Our son's heart looks great on Cardiac MRI. Our son has dextroposition, left pulmonary artery hypoplasia, left pumonary hypoplasia, and a systemic collateral blood supply to the lower left lobe.
As a fetus, they did not see the dextroposition here in Virginia. He had enlarded kidneys (hydronephrosis) and they couldn't see the cardiac outflow tracts on ultrasound. So I was referred to a high risk OB who saw pericardial effusion and hydronephrosis. They referred him to a pediatric cardiologist here in Virginia. By the time of this ultrasound by the cardiologist there wasn't any pericardial effusion. They still didn't see the dextroposition and told me that there was a little bit of backwards flow that they normally do not see in a fetus but is normal in a newborn so they felt it was normal and told me everything was okay.

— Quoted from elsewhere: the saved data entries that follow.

(* ===== verification/MirrorSystem.v ===== *)
(** The mirror and its kernel together: any number of mirror calls, with any messages from the network,
    interleaved request by request with the kernel's other inputs.  What a call sends to the kernel is
    sound whatever the kernel did since the call looked its view up, so every committed header is
    certified whatever messages come, as long as replayed headers name the voting validators and a round
    in view. *)
From S2P Require Import Prelude Types BitSets Powers SigProof SimpleProofs VoteSummary RoundView.
From S2P Require Import Stores Managers KState KernelBase Kernel KernelHandlers KernelLoop Mirror.
From S2P Require Import KernelExample KernelSpec KernelRefine KernelSafety KernelTheorems KernelCommit.
From stdpp Require Import relations.
Local Open Scope Z_scope.

(** * The system *)
Section system.
Context {P B ST : Type} `{Verifier, BitSet B, !CMSP P B, !CMSPScheme P, !KernelStores ST}.
Context (k : Kernel).

Inductive Call :=
| CallHeader (c : HeaderCall P)
| CallPrevotes (c : PrevoteCall P)
| CallPrecommits (c : PrecommitCall P).

(** The message a call begins with. *)
Inductive Message :=
| MsgHeader (ph : ProposedHeader)
| MsgPrevotes (p : PrevoteSparseProof)
| MsgPrecommits (p : PrecommitSparseProof).

Definition begin (m : Message) : Call :=
  match m with
  | MsgHeader ph => CallHeader (HandleProposedHeader ph)
  | MsgPrevotes p => CallPrevotes (HandlePrevoteProofs p)
  | MsgPrecommits p => CallPrecommits (HandlePrecommitProofs p)
  end.

Definition callStep (c : Call) : K P ST Call :=
  match c with
  | CallHeader c => c' ← headerStep k c; mret (CallHeader c')
  | CallPrevotes c => c' ← prevoteStep k c; mret (CallPrevotes c')
  | CallPrecommits c => c' ← precommitStep k c; mret (CallPrecommits c')
  end.

(** A call whose context is cancelled: a failed ReqResp ends a vote call and a header call; a cancelled
    backfill makes the header call start again, and a failed send of the header is ignored. *)
Definition cancelPrevotes (c : PrevoteCall P) : PrevoteCall P :=
  match c with PVDone res => PVDone res | _ => PVDone HandleVoteProofsInternalError end.
Definition cancelPrecommits (c : PrecommitCall P) : PrecommitCall P :=
  match c with PCDone res => PCDone res | _ => PCDone HandleVoteProofsInternalError end.
Definition cancelled (c : Call) : Call :=
  match c with
  | CallHeader (HCheck ph) => CallHeader (HDone HandleProposedHeaderInternalError)
  | CallHeader (HBackfill ph c) => CallHeader (HBackfill ph (cancelPrecommits c))
  | CallHeader (HAdd ph) => CallHeader (HDone HandleProposedHeaderAccepted)
  | CallHeader (HDone res) => CallHeader (HDone res)
  | CallPrevotes c => CallPrevotes (cancelPrevotes c)
  | CallPrecommits c => CallPrecommits (cancelPrecommits c)
  end.

(** The kernel with its stores, the buffer of the channel of accepted headers, and the calls. *)
Record System := MkSystem {
  sys_w : World P ST;
  sys_phQ : list ProposedHeader;
  sys_calls : list Call
}.

(** The buffer of addPHRequests. *)
Definition addPHCap : nat := 8.

(** The inputs that do not come from a mirror method. *)
Definition fromElsewhere (i : Input (P := P)) : bool :=
  match i with
  | InViewLookup _ | InPHCheck _ | InAddPH _ | InAddPrevote _ | InAddPrecommit _ => false
  | _ => true
  end.

(** What is assumed of them: the state machine signs the precommit content of its own round, and a
    replayed header names the voting validators and one of the two rounds in view, which the kernel
    does not check. *)
Definition trusted (i : Input (P := P)) (s : kState P) : Prop :=
  match i with
  | InAction act => nonEmpty act.(act_Precommit).(sc_Sig) = true ->
      PrecommitSignBytes (MkVoteTarget (smH s.(StateMachineViewManager)) (smR s.(StateMachineViewManager))
        act.(act_Precommit).(TargetHash)) k.(k_sigScheme) = Ok act.(act_Precommit).(SignContent)
  | InReplay header proof =>
      header.(hd_ValidatorSet) = s.(s_Voting).(vrv_RV).(rv_ValidatorSet) /\
      (proof.(cp_Round) = vRound s.(s_Voting) \/ proof.(cp_Round) = vRound s.(s_NextRound))
  | _ => True
  end.

(** What happens next, when the kernel gets the [allowed] inputs from elsewhere. *)
Inductive sysmove (allowed : Input (P := P) -> kState P -> Prop) : System -> System -> Prop :=
(** A message arrives. *)
| sys_begin m w q cs : sysmove allowed (MkSystem w q cs) (MkSystem w q (cs ++ [begin m]))
(** A call makes its next request, and gets the answer. *)
| sys_call i c c' w w' q cs : cs !! i = Some c -> callStep c w = Ret (c', w') ->
    sysmove allowed (MkSystem w q cs) (MkSystem w' q (<[i := c']> cs))
(** A call is cancelled before its request is taken, or while it waits for the answer. *)
| sys_cancel i c w q cs : cs !! i = Some c ->
    sysmove allowed (MkSystem w q cs) (MkSystem w q (<[i := cancelled c]> cs))
| sys_cancel_waiting i c c' w w' q cs : cs !! i = Some c -> callStep c w = Ret (c', w') ->
    sysmove allowed (MkSystem w q cs) (MkSystem w' q (<[i := cancelled c]> cs))
(** An accepted header is buffered for the kernel, and taken. *)
| sys_send i ph w q cs : cs !! i = Some (CallHeader (HAdd ph)) -> (length q < addPHCap)%nat ->
    sysmove allowed (MkSystem w q cs) (MkSystem w (q ++ [ph]) (<[i := CallHeader (HDone HandleProposedHeaderAccepted)]> cs))
| sys_header ph w w' q cs : handle k (InAddPH ph) w = Ret (tt, w') ->
    sysmove allowed (MkSystem w (ph :: q) cs) (MkSystem w' q cs)
(** The kernel handles an input of its own, or the fetcher takes a request. *)
| sys_kernel i w w' q cs : fromElsewhere i = true -> ready w.(w_k) i = true -> allowed i w.(w_k) ->
    handle k i w = Ret (tt, w') -> sysmove allowed (MkSystem w q cs) (MkSystem w' q cs)
| sys_fetch r fq w q cs : w.(w_fetchQ) = r :: fq ->
    sysmove allowed (MkSystem w q cs) (MkSystem {| w with w_fetchQ := fq |} q cs).

Definition sysstep : System -> System -> Prop := sysmove trusted.
End system.
Arguments Call : clear implicits.
Arguments System : clear implicits.

(** One good iteration of the kernel, or none. *)
Definition moved {P B ST : Type} `{CMSPLaws P B, !KernelStores ST, !KernelStoresLaws ST} (k : Kernel)
  (w w' : World P ST) : Prop := gstep k (precommit_ok k) w w' \/ w = w'.

(** * What a call sends *)
Section calls.
Context {P B ST : Type} `{CMSPLaws P B, !KernelStores ST, !KernelStoresLaws ST}.
Context (k : Kernel).
Implicit Types (s : kState P) (w : World P ST).

(** Precommits for a height and round that are sound for a validator set. *)
Definition soundFor (vals : ValidatorSet) (h r : Z) (hash : bytes) (p : P) : Prop :=
  cmsp_sound (ValidatorsToPubKeys vals.(Validators)) p /\
  PrecommitSignBytes (MkVoteTarget h r hash) k.(k_sigScheme) = Ok (cmsp_Message p).

(** A request that waits to be sent: the kernel has already reached its height, and while it votes on
    that height the updates are sound for the voting validators. *)
Definition reqOK (req : AddPrecommitRequest P) (vals : ValidatorSet) (h : Z) : Prop :=
  req.(apc_H) <= h /\
  (req.(apc_H) = h -> forall hash u, req.(PrecommitUpdates) !! hash = Some u ->
     soundFor vals req.(apc_H) req.(apc_R) hash u.(vu_Proof)).

Definition precommitCallOK (c : PrecommitCall P) (vals : ValidatorSet) (h : Z) : Prop :=
  match c with PCAdd _ _ _ req => reqOK req vals h | _ => True end.

Definition callOK (c : Call P) (vals : ValidatorSet) (h : Z) : Prop :=
  match c with
  | CallHeader (HBackfill _ c) | CallPrecommits c => precommitCallOK c vals h
  | _ => True
  end.

Lemma addVoteUpdates_sound (keep : bytes -> P -> Prop) mk (cur : gomap P) versions l ups :
  (forall h p, gm_get cur h = Some p -> keep h p) -> (forall h p, mk h = Some p -> keep h p) ->
  (forall h p p' sp r, keep h p -> cmsp_MergeSparse sp p = Ret (p', r) -> keep h p') ->
  foldO (addVoteUpdate mk cur versions) ∅ l = Ret ups ->
  forall h u, ups !! h = Some u -> keep h u.(vu_Proof).
Proof.
  intros Hcur Hmk Hmerge Hf.
  assert (Hok : okay (foldO (addVoteUpdate mk cur versions) ∅ l)
    (fun m => forall h u, m !! h = Some u -> keep h u.(vu_Proof))).
  { apply foldO_okay_inv; [|by intros ? ? ?%lookup_empty_Some]. intros [h sigs] m _ Hm. unfold addVoteUpdate.
    destruct (match gm_get cur h with Some p => Some p | None => mk h end) as [p|] eqn:Ep; [|done].
    destruct (cmsp_MergeSparse _ p) as [[p' r]|] eqn:Em; [|done]. simpl.
    intros h' u [[<- <-]|[_ Hu]]%lookup_insert_Some; [|by eapply Hm]. simpl.
    eapply Hmerge; [|exact Em]. destruct (gm_get cur h) eqn:Ec; [simplify_eq; by apply Hcur|by apply Hmk]. }
  rewrite Hf in Hok. exact Hok.
Qed.

Lemma makeNewPrecommitProof_sound h r hash vals p :
  makeNewPrecommitProof k h r hash vals = Some p -> soundFor vals h r hash p.
Proof.
  unfold makeNewPrecommitProof. destruct (PrecommitSignBytes _ _) as [content|] eqn:Ec; [|discriminate].
  destruct (scheme_New _ _ _) as [q|] eqn:En; [|discriminate]. intros [= <-].
  destruct (cmsp_New_sound _ _ _ _ En) as (Hs & Hm & _). split; [done|]. by rewrite Hm.
Qed.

But today, I just found the fetal cardiac ultrasound report and it says "by color flow mapping there is physiologic Tricuspid insufficiency. This is considered to be a normal finding." I am very curious as to how this relates to dextroposition and left pulmonary artery hypoplasia. I look up the physiologic Tricuspid insuffienciency and was wondering if this was the extra blood flow that was flowing back into the heart as it met the hypoplastic left pulmonary artery? Would this still have been considered a normal finding if they knew he had dextroposition and left pulmonary artery hypoplasia?

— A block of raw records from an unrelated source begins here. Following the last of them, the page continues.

(** C25: messages from a later round stop the node.  A proposed header for the committing height with a
    round after the committing one, or for the voting height with a round after the next one, makes the
    kernel panic in the check HandleProposedHeader starts with, before its signer, signature or hash are
    looked at; and so does, in the lookup its handler starts with, a non-empty message of prevotes or
    precommits for the committing height and a round after the committing one, or for a height between the
    committing and the voting one. *)
Theorem later_round_panics {P B ST : Type}
  `{Verifier, BitSetLaws B, !CMSP P B, !CMSPScheme P, !KernelStores ST} (k : Kernel) (w : World P ST) :
  let s := w.(w_k) in
  vHeight s.(s_Committing) < vHeight s.(s_Voting) ->
  (forall ph, let h := ph.(ph_Header).(Height) in let r := ph.(ph_Round) in
    (h = vHeight s.(s_Committing) /\ vRound s.(s_Committing) < r) \/
    (h = vHeight s.(s_Voting) /\ vRound s.(s_Voting) < r /\ r <> u32 (vRound s.(s_Voting) + 1)) ->
    exists msg, headerStep k (HandleProposedHeader ph) w = Panic msg) /\
  (forall h r keyHash proofs, vHeight s.(s_Committing) <= h < vHeight s.(s_Voting) ->
    (h = vHeight s.(s_Committing) -> vRound s.(s_Committing) < r) -> gm_len proofs <> 0%nat ->
    (exists msg, prevoteStep k (HandlePrevoteProofs (MkPrevoteSparse h r keyHash proofs)) w = Panic msg) /\
    (exists msg, precommitStep k (HandlePrecommitProofs (MkPrecommitSparse h r keyHash proofs)) w = Panic msg)).
Proof.
  intros s Hlt. split.
  - intros ph h r. by apply later_round_header_panics.
  - intros h r keyHash proofs. by apply later_round_votes_panic.
Qed.

Lemma later_round_panics_witness :
  let votes := Some {["x" := ([] : list SparseSignature)]} in
  (exists msg, headerStep toyKernel (HandleProposedHeader farRoundHeader) committedWorld = Panic msg) /\
  (exists msg, prevoteStep toyKernel (HandlePrevoteProofs (MkPrevoteSparse 1 1 "" votes)) committedWorld = Panic msg) /\
  (exists msg, precommitStep toyKernel (HandlePrecommitProofs (MkPrecommitSparse 1 1 "" votes)) committedWorld = Panic msg).
Proof.
  intros votes. destruct (later_round_panics toyKernel committedWorld) as [Hheader Hvotes]; [vm_compute; reflexivity|].
  split.
  - apply Hheader. right. split_and!; vm_compute; [reflexivity|reflexivity|discriminate].
  - apply Hvotes.
    + split; vm_compute; [discriminate|reflexivity].
    + intros _. vm_compute. reflexivity.
    + vm_compute. discriminate.
Defined.

(** * Messages that keep a call busy *)
Section spin.
Context {P B ST : Type} `{Verifier, BitSetLaws B, !CMSP P B, !CMSPScheme P, !KernelStores ST}.
Context (k : Kernel) (ph : ProposedHeader).
Implicit Types (s : kState P) (w : World P ST).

The tricuspid valve is the valve on the right side of the heart that lets the blood into the right sided ventricle (pumping chamber). When you do echocardiograms on children, we very commonly see a small amount of leakage that is termed "physiologic". Now that fetal echocardiograms are getting more sensitive, we occassionally note this mild leakage in the fetal tricuspid valve as well. When we see that, we usually have to make sure that the RV is pumping well and that the patent ductus arteriosus (PDA) is widely patent. So the description of "physiologic tricuspid regurgitation" in a fetus would not be unusual. It would not be related to the dextroposition of the heart. Hope this helps.